(* ===== verification/Frame.v ===== *)
(** * Physical frame allocator (kernel/frame.c)

    One bit per 4096-byte frame, set when the frame is busy.  The bitmap is the
    C array [uint8_t bitmap[MAX_FRAME_NUM]]: it has one byte per frame of the
    128 MB machine, so it is eight times as long as its bits need.  The
    diagnostics the code prints (a warning for [min_addr = 0]) are not part of
    the state; [test_frame] returns the numbers of the errors it would print. *)
From S2P Require Import Prelude Common.
Import Common.

Module Frame.

Definition FRAME_SIZE : Z := 4096.
Definition MAX_MEM_SIZE : Z := 128 * 1048576.
Definition MAX_FRAME_NUM : Z := MAX_MEM_SIZE / FRAME_SIZE.
Definition _1MB : Z := 1048576.

(** [uint8_t bitmap[MAX_FRAME_NUM]] *)
Abbreviation bitmap := (list Z).
Definition bitmap0 : bitmap := replicate (Z.to_nat MAX_FRAME_NUM) 0.

Definition FRAME_NB (addr : Z) : Z := addr / FRAME_SIZE.
Definition FRAME_BSET (bm : bitmap) (addr : Z) : bitmap :=
  updZ bm (FRAME_NB addr / 8)
    (wrap8 (Z.lor (nthZ bm (FRAME_NB addr / 8)) (Z.shiftl 1 (FRAME_NB addr mod 8)))).
Definition FRAME_BCLR (bm : bitmap) (addr : Z) : bitmap :=
  updZ bm (FRAME_NB addr / 8)
    (wrap8 (Z.land (nthZ bm (FRAME_NB addr / 8)) (Z.lnot (Z.shiftl 1 (FRAME_NB addr mod 8))))).
Definition FRAME_BGET (bm : bitmap) (addr : Z) : Z :=
  if Z.land (nthZ bm (FRAME_NB addr / 8)) (Z.shiftl 1 (FRAME_NB addr mod 8)) =? 0 then 0 else 1.

Definition frame_status (bm : bitmap) (addr : Z) : Z := FRAME_BGET bm addr.
Definition clear_frame (bm : bitmap) (addr : Z) : bitmap := FRAME_BCLR bm addr.

(** The [while(frame_addr<max_addr)] loop and the [ASSERT] after it. *)
Fixpoint idle_loop (fuel : nat) (bm : bitmap) (max_addr frame_idx frame_addr : Z) : res Z :=
  match fuel with
  | O => NoFuel
  | S fuel =>
      if frame_addr <? max_addr then
        if negb (nthZ bm (frame_idx / 8) =? 255) then
          let bit_offset := first_clr_bit (nthZ bm (frame_idx / 8)) in
          let frame_addr := wrap32 (frame_addr + bit_offset * FRAME_SIZE) in
          if max_addr <? wrap32 (frame_addr + FRAME_SIZE) then Ok 0 else Ok frame_addr
        else
          idle_loop fuel bm max_addr (wrap32 (frame_idx + 8)) (wrap32 (frame_addr + 8 * FRAME_SIZE))
      else Hang []
  end.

*What the task requires*: If a line in the material above holds "Import", copy it.

*Reply*:
From S2P Require Import Prelude Common.
Import Common.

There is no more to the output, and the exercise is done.